Figure 2(a) shows the CCA-based precipitation forecast for the 3 month period of April-June 1996 expressed as a standardized anomaly. Table 1 shows the value of the standard deviation (mm) at selected stations. Cross-validated historical skill (correlation) for this time period is shown in Figure 2(b). The forecast has moderate expected skill: a mean national score of 0.14 and a field significance of 0.050. Local skills are highest over sections of the Prairies, over southwestern British Columbia and the east coast. Large areas of Canada extending from Saskatchewan to Quebec are expected to have a deficit in April-June precipitation. The largest deficit is forecast in central Saskatchewan. An excess in spring precipitation is expected over central regions of British Columbia and the east coast of Canada.

Following the normal evolution of the current cold ENSO episode, some models are projecting a return to normal conditions in the central and eastern equatorial Pacific by the middle of 1996. The April-June '96 forecast recognizes the near future demise of the current cold ENSO episode which started in the middle of last year, and also reflects the decreasing influence of ENSO in the warm half of the year as compared with winter and the first half of spring.

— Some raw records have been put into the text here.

(** * prompt-explorer: the scan pipeline, embedded and verified

    A shallow embedding of the extraction and heuristic-analysis core of the
    repository:

    - [src/lib/secretsScan.ts]          ([scanTextForSecrets]),
    - [src/lib/promptKeywordScan.ts]    ([scanTextForPromptKeywords]),
    - [src/lib/extract/pythonExtractor.ts] ([ensurePythonScript],
      [extractPythonPrompts] and the Python [PromptVisitor] it writes out),
    - [src/lib/analyzePrompts.ts]       ([flattenFileTree],
      [analyzePromptContext]),
    - [src/app/api/scan/route.ts]       ([listAllFiles], [buildFileTree] and
      the scanning part of [POST]; further down [bodySchema], [getClientIp]
      and the entry of [POST]),
    - [src/lib/rateLimit.ts]            ([checkRateLimit]),
    - [src/lib/auth.ts]                 ([requireJwtFromRequest]),
    - [src/lib/github.ts]               (the name [cloneOrPullRepo] gives the
      clone).

    Conventions.  A JavaScript string is a sequence of UTF-16 code units and
    is modelled as [list N]; literals are written [str "..."].  Line numbers,
    indices and lengths are [nat]; budgets that the caller supplies as
    JavaScript numbers are [Z].  Regular expressions are kept as syntax trees
    that mirror the literals of the source and are run by a backtracking
    matcher with the priority order of ECMAScript.  Paths are strings, put
    together by [join] of node:path (POSIX), which normalizes them; the
    directory that a path names is a tree of entries. *)

From Stdlib Require Import List ZArith NArith QArith Qcanon Lia Bool Ascii String.
From stdpp Require Import base tactics option list gmap sets strings pretty.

Nonetheless, the April-June forecast reflects a strong component of persistence from the winter circulation pattern.

Table 1. Standard deviation of temperature (Temp) and precipitation (Prcp) for the 3 month period April through June at selected Canadian stations.

         	Temp	Prcp

Station      	(oC)     (mm)
Whitehorse	 1.6	 13.2
Fort Smith	 2.5	 19.5
Innujjuak	 1.9	 18.2
Eureka		 2.6	  3.5
Vancouver	 1.3	 26.6
Edmonton	 1.7	 26.3
Regina		 2.1	 30.9
Winnipeg	 2.2	 37.4
Churchill	 2.1	 24.6
Moosonee	 1.9	 27.6
Toronto		 1.6	 30.0
Quebec City 	 1.3	 35.3
Halifax		 1.2	 42.7
St. John's	 1.6	 46.6

Shabbar, A., 1996a: Seasonal prediction of Canadian surface temperature and precipitation by canonical correlation analysis. Proceedings of the 20th Annual Climate Diagnostics Workshop, Seattle, Washington, October 23-27, 1995, in press.

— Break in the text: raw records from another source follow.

(** Proves [script_inv] of a view: the file by the last write, the
    events by going back through them. *)
Ltac events_inv_solver :=
  repeat first
    [ assumption
    | apply events_inv_log
    | apply events_inv_emit;
        [ first [ exact Logic.I | reflexivity | left; reflexivity
                | right; eexists; split; [eassumption | reflexivity] ]
        | reflexivity | reflexivity | ]
    | apply events_inv_credential; [reflexivity|]
    | apply events_inv_weaken ].

Ltac script_inv_solver :=
  repeat match goal with H : script_inv _ _ _ |- _ => destruct H as [? ?] end;
  split; [cbn [v_file v_settings]; first [reflexivity | assumption]
         | cbn [v_events]; events_inv_solver].

(** Every part of the sensor stage keeps the invariant. *)
Lemma on_remoteSensor_script_inv (cfg : config) (w : world) limit rs :
  preserves w (script_inv cfg limit) (on_remoteSensor cfg rs).
Proof.
  intros Φ Ψ v HΦ HΨ Hv.
  unfold on_remoteSensor, deviceToggle, mailSend.
  wp_go HΦ HΨ script_inv_solver.
Qed.

Lemma on_thermostat_script_inv (cfg : config) (w : world) limit t :
  preserves w (script_inv cfg limit) (on_thermostat cfg t).
Proof.
  unfold on_thermostat. destruct (negb _).
  - intros Φ Ψ v HΦ HΨ Hv. wp_go HΦ HΨ script_inv_solver.
  - apply preserves_bind.
    + intros Φ Ψ v HΦ HΨ Hv. wp_go HΦ HΨ script_inv_solver.
    + intros _. apply preserves_for_each. intros rs.
      apply preserves_spawn; [apply on_remoteSensor_script_inv | apply preserves_ret].
Qed.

Shabbar, A., 1996b: Seasonal forecast of Canadian surface temperature by canonical correlation analysis. 13th Conference on Porbability and Statistics in the Atmospheric Sciences. American Meteorological Society, San Francisco, California, February 21-23, 339-342.

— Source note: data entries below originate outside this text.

(** C2 as it is stated fails for a request from elsewhere that carries a
    stale key in its X-API-Key header and a valid one in its [api_key]
    parameter: a key supplied via the parameter validates, and the request
    is refused, because the header is the key that is validated. *)
Lemma stale_header_counterexample :
  let request := mkRequest (Some "203.0.113.7") None in
  let valid := "vvtts_" +:+ Ref.token in
  ¬ spec_local request
  ∧ (∃ info, @validate_key Ref.platform valid Ref.with_key
             = (Ret (Some info), Ref.with_key))
  ∧ @verify_api_key Ref.platform request (Some "stale") (Some valid) Ref.with_key
    = (Raise (HTTPException 401 "Invalid API key."), Ref.with_key)
  ∧ (∃ info, @verify_api_key Ref.platform request None (Some valid) Ref.with_key
             = (Ret (Some info), Ref.with_key)).
Proof.
  intros request valid. split; [|split; [|split]].
  - intros [(h & [= <-] & [Hl|[Hl|Hl]])|(f & first & ip & [=] & _)];
      discriminate Hl.
  - eexists. vm_compute. reflexivity.
  - vm_compute. reflexivity.
  - eexists. vm_compute. reflexivity.
Defined.

(* ===================================================================== *)
(** * Where a quality that is not ["fast"] goes *)
(* ===================================================================== *)

Section Quality.
Context `{Platform}.

Hypothesis loads_dumps : ∀ d : dict, json_loads (json_dumps d) = Some d.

Shabbar, A. and A.G. Barnston, 1996: Prediction of Canadian seasonal temperature and precipitation using canonical correlation analysis. Mon. Wea. Rev., 124, accepted.

Figures

Figure 1. Panel (a, left): CCA-based temperature forecast for the 3 month mean period of Apr-Jun 1996. Forecasts are represented as standardized anomalies. Panel (b, right): Geographical distribution of cross-validated historical skill for the forecast shown in (a), calculated as a temporal correlation coefficient between forecasts and observations. Areas having forecast skill of 0.30 or higher are considered to have utility. The mean score over 51 stations is 0.14. Field significance is 0.08.

Figure 2. Panel (a, left): As in Figure 1a (CCA anomaly forecast), except for Apr-Jun 1996 precipitation. Panel (b, right): As in Figure 1b (skill for the forecast shown in [a]), except for precipitation. The mean score over 69 stations is 0.14. Field significance is 0.05 (see text).